--- STORED DATA ---
(* ===== verification/Server.v ===== *)
(** * Package [server] (internal/server): the upload route

    The middlewares of middleware.go and the handlers of server.go, in the
    chain [buildRouter] makes of them for POST /api/v1/log/upload.  Each
    handler is a goroutine of atomic actions on the state all requests share:
    the dispatcher (with the configuration manager inside), the rate
    limiters, the nonce cache and the tasks given to the goroutine pool.

    The clock is read where the code reads it and the readings are
    parameters; so is the UUID of a request without an id.  The goroutine
    pool is [ants]: a call of [Submit] takes the task or returns an error.
    What the logging and metrics middlewares do after [c.Next()] is only
    output ([LogLines.LoggingMiddleware], [Metrics.MetricsMiddleware]). *)

From Stdlib Require Import ZArith Lia Ascii String.
From stdpp Require Import base tactics numbers strings gmap list.
From S2P Require Import Prelude GoStrings Message Threads Sink ConfigPkg Gin RateLimit Json JsonDecode Auth Pipeline Dispatcher.

Module server.
Local Open Scope go_scope.

(** ** Middlewares that only look at the context and the configuration *)

Definition RequestIDMiddleware (uuid : string) (c : gin.Context) : gin.verdict :=
  let requestID := gin.GetHeader "X-Request-Id" c in
  let requestID := if String.eqb requestID "" then uuid else requestID in
  gin.Next (gin.SetRespHeader "X-Request-Id" requestID (gin.Set_ "request_id" (gin.CString requestID) c)).

(** The trace id and the request id LoggingMiddleware writes after the
    request. *)
Definition log_ids (c : gin.Context) : string * string :=
  let requestID := match gin.Get "request_id" c with
                   | Some (gin.CString s) => if String.eqb s "" then "unknown" else s
                   | _ => "unknown"
                   end in
  let traceID := gin.GetHeader "X-Trace-Id" c in
  (requestID, if String.eqb traceID "" then requestID else traceID).

Definition BodyCacheMiddleware (cfg : config.Config) (c : gin.Context) : result gin.verdict :=
  let maxBytes := config.MaxBodyBytes (config.Server cfg) in
  let maxBytes := if (maxBytes <=? 0)%Z then Z.shiftl 1 20 else maxBytes in
  match gin.MaxBytesRead (wrap64 (maxBytes + 1)) (gin.Body c) with
  | Panic p => Panic p
  | Err _ => Ok (gin.reject 413 "request body too large" c)
  | Ok rawBody =>
      if (maxBytes <? Z.of_nat (length rawBody))%Z then Ok (gin.reject 413 "request body too large" c)
      else Ok (gin.Next (gin.Set_ "raw_body" (gin.CBytes rawBody) (gin.SetBody (Some (Ok rawBody)) c)))
  end.

(** [c.Get("raw_body")]: the cached bytes, a value of another type, or none. *)
Definition cached_body (c : gin.Context) : option (option bytes) :=
  match gin.Get "raw_body" c with
  | Some (gin.CBytes b) => Some (Some b)
  | Some _ => Some None
  | None => None
  end.

Definition resolve_project (cfg : config.Config) (rawBody : bytes) (c : gin.Context) : gin.verdict :=
  match jsondec.UnmarshalPeek rawBody with
  | Ok p =>
      if String.eqb p "" then gin.reject 400 "Project is required" c else
      match config.find_project p (config.Projects cfg) with
      | None => gin.reject 404 ("unknown project: " +:+ p) c
      | Some projCfg =>
          match config.AuthRequired projCfg, gin.Get "app_key" c with
          | true, None => gin.reject 401 "authentication required" c
          | _, _ => gin.Next (gin.Set_ "project_name" (gin.CString (config.Name projCfg)) c)
          end
      end
  | _ => gin.reject 400 "Project is required" c
  end.

Definition ProjectResolutionMiddleware (cfg : config.Config) (c : gin.Context) : gin.verdict :=
  match cached_body c with
  | Some (Some rawBody) => resolve_project cfg rawBody c
  | Some None => gin.reject 500 "internal error" c
  | None =>
      match gin.Body c with
      | Some (Ok rawBody) => resolve_project cfg rawBody (gin.Set_ "raw_body" (gin.CBytes rawBody) c)
      | _ => gin.reject 400 "failed to read body" c
      end
  end.

(** ** Authentication *)

Record staticKeyStore := MkStaticKeyStore { keys : gmap string string }.

Definition staticKeys (s : staticKeyStore) : auth.AppKeyStore :=
  auth.MkAppKeyStore (fun appKey => Ok (default "" (keys s !! appKey))) (fun _ _ => Ok true).

(** The store [authMiddleware] makes. *)
Definition testKeys : auth.AppKeyStore := staticKeys (MkStaticKeyStore {["test-app-key" := "test-secret"]}).

Definition peekProject (b : bytes) : option string :=
  match jsondec.UnmarshalPeek b with Ok p => Some p | _ => None end.

(** A context as [auth.Handler] reads it, and what it leaves in it. *)
Definition auth_request (c : gin.Context) : auth.Request :=
  auth.MkRequest (gin.GetHeader "X-App-Key" c) (gin.GetHeader "X-Timestamp" c) (gin.GetHeader "X-Nonce" c)
    (gin.GetHeader "X-Signature" c) (cached_body c) (gin.Body c).

Definition auth_next (k : option string) (r : auth.Request) (c : gin.Context) : gin.Context :=
  let c := match cached_body c, auth.raw_body r with
           | None, Some (Some b) => gin.Set_ "raw_body" (gin.CBytes b) (gin.SetBody (auth.body r) c)
           | _, _ => c
           end in
  match k with Some appKey => gin.Set_ "app_key" (gin.CString appKey) c | None => c end.

Definition authMiddleware (cfg : config.Config) (store : auth.AppKeyStore) (now now' : Z) (c : gin.Context) (ns : auth.nonces) :
    gin.verdict * auth.nonces :=
  match auth.Handler (config.Auth cfg) store peekProject (auth_request c) now now' ns with
  | (auth.Next k r, ns') => (gin.Next (auth_next k r c), ns')
  | (auth.Abort code msg, ns') => (gin.reject code msg c, ns')
  end.

(** ** The state requests share *)

Section gateway.
Context {W K L : Type} `{Sink K} `{MsgLog L} `{RateLimiter}.

Record Gateway := MkGateway {
  disp : project.Dispatcher W K L;
  rlMgr : ratelimit.Manager;
  nonceCache : auth.nonces;
  tasks : list nat;                (* messages whose dispatch the pool has taken and not begun *)
}.

Abbreviation Go := (Thr Gateway).

Definition set_disp (d : project.Dispatcher W K L) (g : Gateway) : Gateway :=
  MkGateway d (rlMgr g) (nonceCache g) (tasks g).
Definition set_rl (m : ratelimit.Manager) (g : Gateway) : Gateway :=
  MkGateway (disp g) m (nonceCache g) (tasks g).
Definition set_nonces (ns : auth.nonces) (g : Gateway) : Gateway :=
  MkGateway (disp g) (rlMgr g) ns (tasks g).
Definition set_tasks (ts : list nat) (g : Gateway) : Gateway :=
  MkGateway (disp g) (rlMgr g) (nonceCache g) ts.
Definition mem (g : Gateway) : Pool message.Message := project.mem (disp g).
Definition set_mem (m : Pool message.Message) (g : Gateway) : Gateway := set_disp (project.set_mem m (disp g)) g.

Definition onMem {A} : St (Pool message.Message) A -> St Gateway A := zoom mem set_mem.

(** [cfg := cfgMgr.Get()]. *)
Definition withConfig {A} (k : config.Config -> Go A) : Go A :=
  Atomic (fun _ => true) (fun g => g) (fun g =>
    match config.Get (project.cfg (disp g)) with
    | Ok cfg => k cfg
    | Err e => Done (Err e)
    | Panic p => Done (Panic p)
    end).

Definition lift_rl {A} : Thr ratelimit.Manager A -> Go A := liftT (fun g => Some (rlMgr g)) set_rl.

(** Continue with the value of a call, if it has one. *)
Definition ok_or {X A} (k : X -> Go A) (r : result X) : Go A :=
  match r with Ok x => k x | Err e => Done (Err e) | Panic p => Done (Panic p) end.

(** [message.AcquireMessage()]. *)
Definition AcquireMessage {A} (k : nat -> Go A) : Go A :=
  Atomic (fun _ => true) (fun g => g) (fun g =>
    chooseT (length (free (mem g))) (fun ch => atomic (onMem (message.AcquireMessage ch)) (ok_or k))).

(** The assignments to the fields of the new message; its headers stay. *)
Definition fill (requestID traceID : string) (req : message.UploadRequest) (now : Time) (env : string)
    (m : message.Message) : message.Message :=
  message.MkMessage requestID traceID (message.req_Project req) (message.req_Router req) (message.req_Data req)
    env (message.Headers m) now.

(** [pool.Submit(func() { disp.Dispatch(msg) ... })]: the pool takes the task
    or returns an error. *)
Definition submit_task {A} (a : nat) (taken refused : Go A) : Go A :=
  Choose (atomic (modify (fun g => set_tasks (tasks g ++ [a]) g)) (fun _ => taken)) refused.

Definition trace_id (c : gin.Context) (requestID : string) : string :=
  let traceID := gin.GetHeader "X-Trace-Id" c in if String.eqb traceID "" then requestID else traceID.

Definition UploadHandler (now : Time) (c : gin.Context) : Go gin.verdict :=
  match cached_body c with
  | Some None => Done (Ok (gin.Next (gin.JSON 500 (gin.errorResponse 500 "internal error") c)))
  | None => Done (Ok (gin.Next (gin.JSON 500 (gin.errorResponse 500 "internal error: body not available") c)))
  | Some (Some rawBody) =>
      withConfig (fun cfg =>
      if (config.MaxBodyBytes (config.Server cfg) <? Z.of_nat (length rawBody))%Z then
        Done (Ok (gin.Next (gin.JSON 413 (gin.errorResponse 413 "request body too large") c)))
      else
      match jsondec.UnmarshalUpload rawBody with
      | Ok req =>
          withConfig (fun cfg' =>
          let projCfg := config.find_project (message.req_Project req) (config.Projects cfg') in
          let limit := match projCfg with Some p => config.ProjMaxBodyBytes p | None => 0%Z end in
          if (0 <? limit)%Z && (limit <? Z.of_nat (length rawBody))%Z then
            Done (Ok (gin.Next (gin.JSON 413 (gin.errorResponse 413 "request body exceeds project limit") c)))
          else
          let requestID := gin.GetString "request_id" c in
          let traceID := trace_id c requestID in
          AcquireMessage (fun a =>
          atomic (onMem (m <- load a ;;
                         store a (fill requestID traceID req now (config.Env (config.Server cfg)) m)))
            (ok_or (fun _ =>
          submit_task a
            (Done (Ok (gin.Next (gin.JSON 200 (message.MkUploadResponse 0 "success" requestID traceID) c))))
            (atomic (onMem (message.ReleaseMessage (Some a))) (ok_or (fun _ =>
               Done (Ok (gin.Next (gin.JSON 503 (gin.errorResponse 503 "server busy, please retry") c))))))))))
      | _ => Done (Ok (gin.Next (gin.JSON 400 (gin.errorResponse 400 "invalid JSON") c)))
      end)
  end.

(** The goroutine the pool runs for a task; an error is only logged. *)
Definition dispatch_task (a : nat) : Go unit :=
  attemptT (liftT (fun g => Some (disp g)) set_disp (project.Dispatch (Some a))) (fun _ => Done (Ok tt)).

(** The pool begins the oldest task. *)
Definition take_task (g : Gateway) : option (nat * Gateway) :=
  match tasks g with a :: ts => Some (a, set_tasks ts g) | [] => None end.

(** ** The route *)

(** The readings of the clock while a request is served. *)
Record Clock := MkClock { c_global : Z; c_auth : Z; c_nonce : Z; c_project : Z; c_message : Time }.

Section route.
Context (store : auth.AppKeyStore) (clk : Clock) (uuid : string).

Definition globalLimit (c : gin.Context) : Go gin.verdict :=
  lift_rl (ratelimit.GlobalMiddleware (c_global clk) c).

Definition bodyCache (c : gin.Context) : Go gin.verdict :=
  withConfig (fun cfg => Done (BodyCacheMiddleware cfg c)).

(** Only [consumeNonce] touches shared state, under a lock. *)
Definition authenticate (c : gin.Context) : Go gin.verdict :=
  withConfig (fun cfg =>
    atomic (fun g => let '(v, ns) := authMiddleware cfg store (c_auth clk) (c_nonce clk) c (nonceCache g) in
                     (Ok v, set_nonces ns g))
      Done).

Definition projectResolution (c : gin.Context) : Go gin.verdict :=
  withConfig (fun cfg => Done (Ok (ProjectResolutionMiddleware cfg c))).

Definition projectLimit (c : gin.Context) : Go gin.verdict :=
  withConfig (fun cfg =>
    lift_rl (ratelimit.ProjectMiddleware (fun n => config.find_project n (config.Projects cfg)) (c_project clk) c)).

(** The chain, with [gin.Recovery] around it. *)
Definition upload_chain (c : gin.Context) : Go gin.verdict :=
  gin.andThen (Done (Ok (RequestIDMiddleware uuid c))) (fun c =>
  gin.andThen (globalLimit c) (fun c =>
  gin.andThen (bodyCache c) (fun c =>
  gin.andThen (authenticate c) (fun c =>
  gin.andThen (projectResolution c) (fun c =>
  gin.andThen (projectLimit c) (fun c =>
  UploadHandler (c_message clk) c)))))).

Definition upload_route (c : gin.Context) : Go gin.verdict :=
  recoverT (fun _ => Done (Ok (gin.Abort (gin.JSON 500 (gin.errorResponse 500 "") c)))) (upload_chain c).
End route.
End gateway.
Arguments Gateway W K L {_}.
End server.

--- WHAT TO PRODUCE ---
Please print the material above exactly as it appears, from its first line through the line containing "chain [buildRouter] makes", inclusive, and stop there.

--- RESPONSE AREA ---
(* ===== verification/Server.v ===== *)
(** * Package [server] (internal/server): the upload route

    The middlewares of middleware.go and the handlers of server.go, in the
    chain [buildRouter] makes of them for POST /api/v1/log/upload.  Each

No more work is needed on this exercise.